Reginald John Rudall (27 September 1885 – 1 January 1955) was a lawyer and Liberal Country League politician in Gawler, South Australia. His father, Samuel Bruce Rudall, was member for Barossa 1906–1915.

==History==
Reginald Rudall was born at Gawler, the son of Samuel Bruce Rudall (1859–1945) and Margaret Rudall, née McNeil. He was educated at Miss Burton's Private School in Gawler, Queen's School in North Adelaide, and St. Peter's College. He read law at the University of Adelaide then served his articles with his father firm of Rudall & Rudall and in the firm G. & J. Downer. He was admitted to the Bar in 1907. In 1908 he was awarded a Rhodes scholarship, which he used to further his studies at Oxford University.

He enlisted in the AIF in 1915 and served with the 50th Battalion in France. In September 1918 he was appointed assistant director of the newly formed AIF Education Service in London, where he was promoted to the rank of captain shortly before in May 1919 returning to Australia.

He returned to Gawler, where he rejoined his father's firm of Rudall & Rudall and lectured in Constitutional Law at the University of Adelaide from 1920 to 1925. He was elected to the House of Assembly at a July 1933 by-election in the seat of Barossa.
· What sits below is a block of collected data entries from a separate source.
Lemma elem_of_sort a l : a ∈ sort compareFn l ↔ a ∈ l.
Proof. by rewrite sort_perm. Qed.

(** The comparator is consistent on the elements that satisfy [good]. *)
Context (good : A → Prop).
Hypothesis compare_total :
  ∀ a b, good a → good b → 0 < compareFn a b → compareFn b a ≤ 0.
Hypothesis compare_trans :
  ∀ a b c, good a → good b → good c →
    compareFn a b ≤ 0 → compareFn b c ≤ 0 → compareFn a c ≤ 0.

Lemma insert_sorted a l :
  good a → Forall good l →
  StronglySorted (before compareFn) l → StronglySorted (before compareFn) (insert compareFn a l).
Proof.
  intros Ha Hl Hsorted. induction Hsorted as [|b l Hsorted IH Hb]; simpl.
  - repeat constructor.
  - apply Forall_cons in Hl as [Hgb Hl].
    destruct (Z.leb_spec (compareFn a b) 0) as [Hab|Hab].
    + constructor; [by constructor|]. constructor; [done|]. unfold before.
      rewrite Forall_forall in Hb, Hl. apply Forall_forall. intros c Hc.
      eapply (compare_trans a b c); auto. by apply Hb.
    + constructor; [by apply IH|].
      rewrite insert_perm. constructor; [|done].
      by apply compare_total.
Qed.

Lemma sort_sorted l : Forall good l → StronglySorted (before compareFn) (sort compareFn l).
Proof.
  induction 1 as [|a l Ha Hl IH]; simpl; [constructor|].
  apply insert_sorted; [done| |done].
  apply Forall_forall. intros b Hb. rewrite elem_of_sort in Hb.
  rewrite Forall_forall in Hl. by apply Hl.
Qed.

(** Sorting keeps in place, relative to one another, the elements of a class
    that the comparator never puts one before the other. *)
Lemma filter_insert (P : A → Prop) `{!∀ a, Decision (P a)} a l :
  (∀ b, P a → P b → compareFn a b ≤ 0) →
  filter P (insert compareFn a l) = filter P (a :: l).
Proof.
  intros Hclass. induction l as [|b l IH]; [done|]. simpl.
  destruct (Z.leb_spec (compareFn a b) 0) as [Hab|Hab]; [done|].
  rewrite (filter_cons _ b), IH, !(filter_cons _ a), (filter_cons _ b).
  destruct (decide (P a)) as [Ha|Ha]; [|done].
  destruct (decide (P b)) as [Hb|Hb]; [|done].
  specialize (Hclass b Ha Hb). lia.
Qed.

Lemma filter_sort (P : A → Prop) `{!∀ a, Decision (P a)} l :
  (∀ a b, P a → P b → compareFn a b ≤ 0) →
  filter P (sort compareFn l) = filter P l.
Proof.
  intros Hclass. induction l as [|a l IH]; [done|]. simpl.
  rewrite filter_insert by auto. by rewrite !(filter_cons _ a), IH.
Qed.

End Sorting.

Section Prefix.
Context {A : Type} (P : A → Prop) `{!∀ a, Decision (P a)}.

Lemma filter_take_prefix n (l : list A) :
  filter P (take n l) `prefix_of` filter P l.
Proof.
  rewrite <-(take_drop n l) at 2. rewrite filter_app. by eexists.
Qed.

End Prefix.

Section CuisineFacts.
Import Std Cuisine.

Lemma CuisineDiversity_shown entries q :
  CuisineDiversity
    (Object {| category_counts := Object entries; diversity_score := ScoreNum q |})
  = inr (Shown
      {| topCount :=
           if (0 <? length (sortedCategories entries))%nat
           then pretty (Nat.min (length (sortedCategories entries)) 10) else "";
         items :=
           if (0 <? length (sortedCategories entries))%nat
           then Some (renderItem <$> sortedCategories entries) else None;
         scoreText := toFixed q 2;
         diversityLevel := levelOf (ScoreNum q) |}).
Proof. reflexivity. Qed.

Lemma length_sortedCategories entries :
  length (sortedCategories entries) = Nat.min 10 (length entries).
Proof. unfold sortedCategories. by rewrite length_take, length_sort. Qed.

End CuisineFacts.

(** X8.  The categories listed are the ten largest (all of them when there
    are fewer): they are in descending order of count, every category left
    out has a count no larger than each one listed, categories of equal
    count keep the order of the object, and the list shows each with its
    count and "reviews" exactly when the count exceeds 1.  The heading
    shows how many are listed; with no category there is no list and no
    number. *)
Theorem top_categories_are_the_ten_largest (entries : props Z) (q : Q) :
  let top := Cuisine.sortedCategories entries in
  length top = Nat.min 10 (length entries)
  ∧ StronglySorted (λ a b, b.2 ≤ a.2) top
  ∧ (∃ rest, entries ≡ₚ top ++ rest
             ∧ Forall (λ b, Forall (λ a, b.2 ≤ a.2) top) rest)
  ∧ (∀ c, filter (λ e, e.2 = c) top `prefix_of` filter (λ e, e.2 = c) entries)
  ∧ ∃ p,
      Cuisine.CuisineDiversity
        (Object {| Cuisine.category_counts := Object entries;
                   Cuisine.diversity_score := Cuisine.ScoreNum q |})
      = inr (Cuisine.Shown p)
      ∧ match Cuisine.items p with
        | None => entries = [] ∧ Cuisine.topCount p = ""
        | Some its =>
            entries ≠ []
            ∧ (λ i, (Cuisine.category i, Cuisine.count i)) <$> its = top
            ∧ Cuisine.topCount p = pretty (length its)
            ∧ Forall (λ i,
                Cuisine.unit i
                = if decide (1 < Cuisine.count i) then "reviews" else "review")
                its
        end.
Proof.
  intros top.
  assert (StronglySorted (Std.before (λ a b : string * Z, b.2 - a.2))
            (Std.sort (λ a b, b.2 - a.2) entries)) as Hsorted.
  { apply (sort_sorted _ (λ _, True)); [intros; lia..|].
    by apply Forall_forall. }
  assert (∀ l : props Z,
            StronglySorted (Std.before (λ a b : string * Z, b.2 - a.2)) l →
            StronglySorted (λ a b : string * Z, b.2 ≤ a.2) l) as Hrel.
  { intros l. induction 1 as [|a l _ IH Ha]; constructor; [done|].
    eapply Forall_impl; [exact Ha|]. unfold Std.before. simpl. intros; lia. }
  split_and!.
  - apply length_sortedCategories.
  - apply Hrel. unfold top, Cuisine.sortedCategories.
    rewrite <-(take_drop 10 (Std.sort _ entries)) in Hsorted.
    by apply StronglySorted_app_1_l in Hsorted.
  - exists (drop 10 (Std.sort (λ a b, b.2 - a.2) entries)). split.
    + unfold top, Cuisine.sortedCategories. by rewrite take_drop, sort_perm.
    + apply Hrel in Hsorted.
      rewrite <-(take_drop 10 (Std.sort _ entries)) in Hsorted.
      apply Forall_forall. intros b Hb. apply Forall_forall. intros a Ha.
      by eapply (StronglySorted_app_1_elem_of _ _ _ a b Hsorted).
  - intros c. unfold top, Cuisine.sortedCategories.
    rewrite <-(filter_sort (λ a b, b.2 - a.2) (λ e : string * Z, e.2 = c) entries)
      by (intros a b -> ->; lia).
    apply filter_take_prefix.
  - eexists. split; [apply CuisineDiversity_shown|].
    cbn [Cuisine.items Cuisine.topCount].
    rewrite length_sortedCategories.
    destruct entries as [|e entries].
    + done.
    + replace (0 <? Nat.min 10 (length (e :: entries)))%nat with true
        by (symmetry; apply Nat.ltb_lt; simpl; lia).
      split_and!.
      * done.
      * rewrite <-list_fmap_compose. etrans; [|apply list_fmap_id].
        apply list_fmap_ext. by intros _ [? ?] _.
      * rewrite length_fmap, length_sortedCategories. f_equal. lia.
      * apply Forall_fmap, Forall_forall. intros [category count] _.
        unfold Cuisine.renderItem, compose. simpl.
        destruct (Z.gtb_spec count 1); case_decide; (done || lia).
Qed.
Lemma Decimal_of_str_good (s : string) (neg : bool) (d0 : ascii) (r : list ascii)
    (c e : Z) :
  list_ascii_of_string s = ((if neg then ["-"%char] else []) ++ d0 :: r)%list ->
  is_digit d0 = true -> Forall good (d0 :: r) ->
  parse_finite (d0 :: r) = Some (c, e) ->
  Decimal_of_str s = Some (Fin (if neg then - c else c) e).
Proof.
  intros Hs Hd0 Hgood Hparse.
  destruct (exists_last (l := d0 :: r) ltac:(discriminate)) as (r' & b & Hlast).
  apply (Decimal_of_str_body s neg d0 b r r'); auto.
  - assert (Hb : good b).
    { rewrite Hlast in Hgood. apply Forall_app in Hgood. destruct Hgood as [_ Hg].
      inversion Hg; assumption. }
    apply Hb.
  - eapply Forall_impl; [exact Hgood|]. intros a [_ Ha]. exact Ha.
Qed.

(** The string of a Decimal reads back as the Decimal. *)
Lemma Decimal_of_str_Decimal_str (d : Decimal) : Decimal_of_str (Decimal_str d) = Some d.
Proof.
  destruct d as [c e|[|]|[|]]; try (vm_compute; reflexivity).
  unfold Decimal_str.
  destruct (pretty_digits (Z.abs c) ltac:(lia)) as (Hd & Hint & Hne).
  set (int := list_ascii_of_string (pretty (Z.abs c))) in *.
  assert (Hparts : forall n, forallb is_digit (take n int) = true
                             /\ forallb is_digit (drop n int) = true).
  { intros n. rewrite <- (take_drop n int), forallb_app in Hd.
    apply andb_prop in Hd. exact Hd. }
  set (len := Z.of_nat (length int)).
  assert (Hlen : 1 <= len) by (unfold len; destruct int; [contradiction | cbn; lia]).
  set (L := e + len).
  set (dp := if (e <=? 0) && (-6 <? L) then L else 1).
  set (intpart := if dp <=? 0 then ["0"%char]
                  else if len <=? dp then (int ++ zeros (dp - len))%list
                  else take (Z.to_nat dp) int).
  set (F := if dp <=? 0 then (zeros (- dp) ++ int)%list
            else if len <=? dp then [] else drop (Z.to_nat dp) int).
  set (fracpart := if dp <=? 0 then ("."%char :: zeros (- dp) ++ int)%list
                   else if len <=? dp then []
                   else "."%char :: drop (Z.to_nat dp) int).
  set (exp := if L =? dp then []
              else "E"%char :: list_ascii_of_string
                                 ((if 0 <=? L - dp then "+" else "") +:+ pretty (L - dp))).
  assert (Hip : forallb is_digit intpart = true /\ intpart <> []
                /\ exists d0 r0, intpart = d0 :: r0).
  { unfold intpart. destruct (Z.leb_spec dp 0).
    - split; [reflexivity|]. split; [discriminate | eauto].
    - destruct (Z.leb_spec len dp).
      + destruct int as [|a int']; [contradiction|].
        split; [rewrite forallb_app, Hd, zeros_digits; reflexivity|].
        split; [discriminate | cbn [List.app]; eauto].
      + split; [apply Hparts|].
        destruct int as [|a int']; [contradiction|].
        replace (Z.to_nat dp) with (S (Z.to_nat (dp - 1))) by lia. cbn [take].
        split; [discriminate | eauto]. }
  destruct Hip as (Hipd & Hipne & d0 & r0 & Hip0).
  assert (HF : forallb is_digit F = true).
  { unfold F. destruct (Z.leb_spec dp 0).
    - rewrite forallb_app, zeros_digits, Hd. reflexivity.
    - destruct (Z.leb_spec len dp); [reflexivity | apply Hparts]. }
  assert (Hfr : (fracpart = [] /\ F = []) \/ fracpart = "."%char :: F).
  { unfold fracpart, F. destruct (dp <=? 0); [right; reflexivity|].
    destruct (len <=? dp); [left; auto | right; reflexivity]. }
  assert (Hex : (exp = [] /\ (if L =? dp then 0 else L - dp) = 0)
                \/ exists X, exp = "E"%char :: X
                             /\ parse_exponent X = Some (if L =? dp then 0 else L - dp)).
  { unfold exp. destruct (L =? dp); [left; auto|]. right. eexists. split; [reflexivity|].
    apply parse_exponent_signed. }
  pose proof (parse_finite_sci intpart F fracpart exp _ Hipd Hipne HF Hfr Hex) as Hparse.
  assert (Hvalue : int_of_digits (intpart ++ F) = Z.abs c
                   /\ (if L =? dp then 0 else L - dp) - Z.of_nat (length F) = e).
  { unfold intpart, F, dp, L in *. clear Hparse Hex Hfr HF Hipd Hipne Hip0.
    destruct (Z.leb_spec e 0) as [He|He]; cbn [andb].
    - destruct (Z.ltb_spec (-6) (e + len)) as [H6|H6].
      + rewrite Z.eqb_refl. destruct (Z.leb_spec (e + len) 0) as [Hdp|Hdp].
        * cbn [List.app]. change ("0"%char :: zeros (- (e + len)) ++ int)%list
            with (zeros 1 ++ (zeros (- (e + len)) ++ int))%list.
          rewrite !int_of_digits_zeros, Hint. split; [reflexivity|].
          rewrite length_app, Nat2Z.inj_add, zeros_length by lia. fold len. lia.
        * destruct (Z.leb_spec len (e + len)) as [Hle|Hlt].
          -- assert (e = 0) by lia. subst e. rewrite app_nil_r.
             replace (0 + len - len) with 0 by lia. cbn [zeros Z.to_nat repeat].
             rewrite app_nil_r, Hint. split; reflexivity.
          -- rewrite take_drop, Hint. split; [reflexivity|].
             rewrite length_drop. fold len. lia.
      + assert (Hn1 : (e + len =? 1) = false) by (apply Z.eqb_neq; lia).
        rewrite Hn1. cbn [Z.leb Z.compare].
        destruct (Z.leb_spec len 1) as [Hle|Hlt].
        * rewrite app_nil_r. replace (1 - len) with 0 by lia. cbn [zeros Z.to_nat repeat].
          rewrite app_nil_r, Hint. cbn [length]. split; [reflexivity | lia].
        * rewrite take_drop, Hint. split; [reflexivity|].
          rewrite length_drop. fold len. lia.
    - assert (Hn1 : (e + len =? 1) = false) by (apply Z.eqb_neq; lia).
      rewrite Hn1. cbn [Z.leb Z.compare].
      destruct (Z.leb_spec len 1) as [Hle|Hlt].
      + rewrite app_nil_r. replace (1 - len) with 0 by lia. cbn [zeros Z.to_nat repeat].
        rewrite app_nil_r, Hint. cbn [length]. split; [reflexivity | lia].
      + rewrite take_drop, Hint. split; [reflexivity|].
        rewrite length_drop. fold len. lia. }
  destruct Hvalue as [Hv1 Hv2]. rewrite Hv1, Hv2 in Hparse.
  replace (Fin c e) with (Fin (if c <? 0 then - Z.abs c else Z.abs c) e)
    by (f_equal; destruct (Z.ltb_spec c 0); lia).
  rewrite Hip0 in Hparse. cbn [List.app] in Hparse.
  apply (Decimal_of_str_good _ (c <? 0) d0 (r0 ++ fracpart ++ exp)).
  - rewrite list_ascii_of_string_of_list_ascii. rewrite Hip0. reflexivity.
  - rewrite Hip0 in Hipd. cbn [forallb] in Hipd. apply andb_prop in Hipd. apply Hipd.
  - change (d0 :: r0 ++ fracpart ++ exp)%list
      with ((d0 :: r0) ++ fracpart ++ exp)%list.
    rewrite <- Hip0. apply Forall_app. split; [apply good_digits, Hipd|].
    apply Forall_app. split.
    + destruct Hfr as [[-> _] | ->]; [constructor|].
      constructor; [split; [reflexivity | discriminate] | apply good_digits, HF].
    + unfold exp. destruct (L =? dp); [constructor|].
      constructor; [split; [reflexivity | discriminate]|].
      rewrite list_of_append. apply Forall_app. split; [|apply good_pretty].
      destruct (0 <=? L - dp); cbn [list_ascii_of_string]; [|constructor].
      constructor; [split; [reflexivity | discriminate] | constructor].
  - exact Hparse.
Qed.

End DecimalStrings2.

Section SaveLoad.

Lemma load_months_saved (m : months) :
  load_months ((fun d => JStr (Decimal_str d)) <$> m) = m.
Proof.
  apply map_eq. intros i. unfold load_months.
  rewrite lookup_omap, lookup_fmap. destruct (m !! i) as [d|]; [|reflexivity].
  cbn [fmap option_fmap option_map mbind option_bind Decimal_of_json pyval_of_json
         Decimal_of].
  rewrite Decimal_of_str_Decimal_str. reflexivity.
Qed.

End SaveLoad.

(** X15: the string that [_save_data] writes for a surplus is read back
    by [Decimal] as the same number, whatever the number: finite with any
    exponent, infinite or NaN. *)
Theorem X15_decimal_string_round_trip (d : Decimal) :
  Decimal_of (VStr (Decimal_str d)) = Ok d.
Proof. cbn [Decimal_of]. rewrite Decimal_of_str_Decimal_str. reflexivity. Qed.

(** X16: the carry-forward store survives saving and loading: what
    [_load_data] builds from the ["carry_forward"] member that [_save_data]
    wrote is the store itself without the companies that have no month. *)
Theorem X16_carry_forward_round_trip (store : gmap string months) :
  load_carry_forward (save_carry_forward store)
  = filter (fun kv => kv.2 <> ∅) store.
Proof.
  unfold load_carry_forward, save_carry_forward. apply map_eq. intros k.
  rewrite lookup_omap, lookup_fmap.
  destruct (filter (fun kv : string * months => kv.2 <> ∅) store !! k) as [m|] eqn:E;
    [|reflexivity].
  cbn [fmap option_fmap option_map mbind option_bind].
  rewrite load_months_saved.
  apply map_lookup_filter_Some in E. destruct E as [_ Hne]. cbn [snd] in Hne.
  rewrite decide_False by exact Hne. reflexivity.
Qed.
In 1938, when the House of Assembly moved from multi-member to single-member districts, he contested and won the new seat of Angas. Thomas Playford became premier in the following November and appointed Rudall to his cabinet as Commissioner of Crown Lands (1938–1944), Minister of Repatriation and Minister of Irrigation (1938–1946) and Minister of Lands (1944–1946).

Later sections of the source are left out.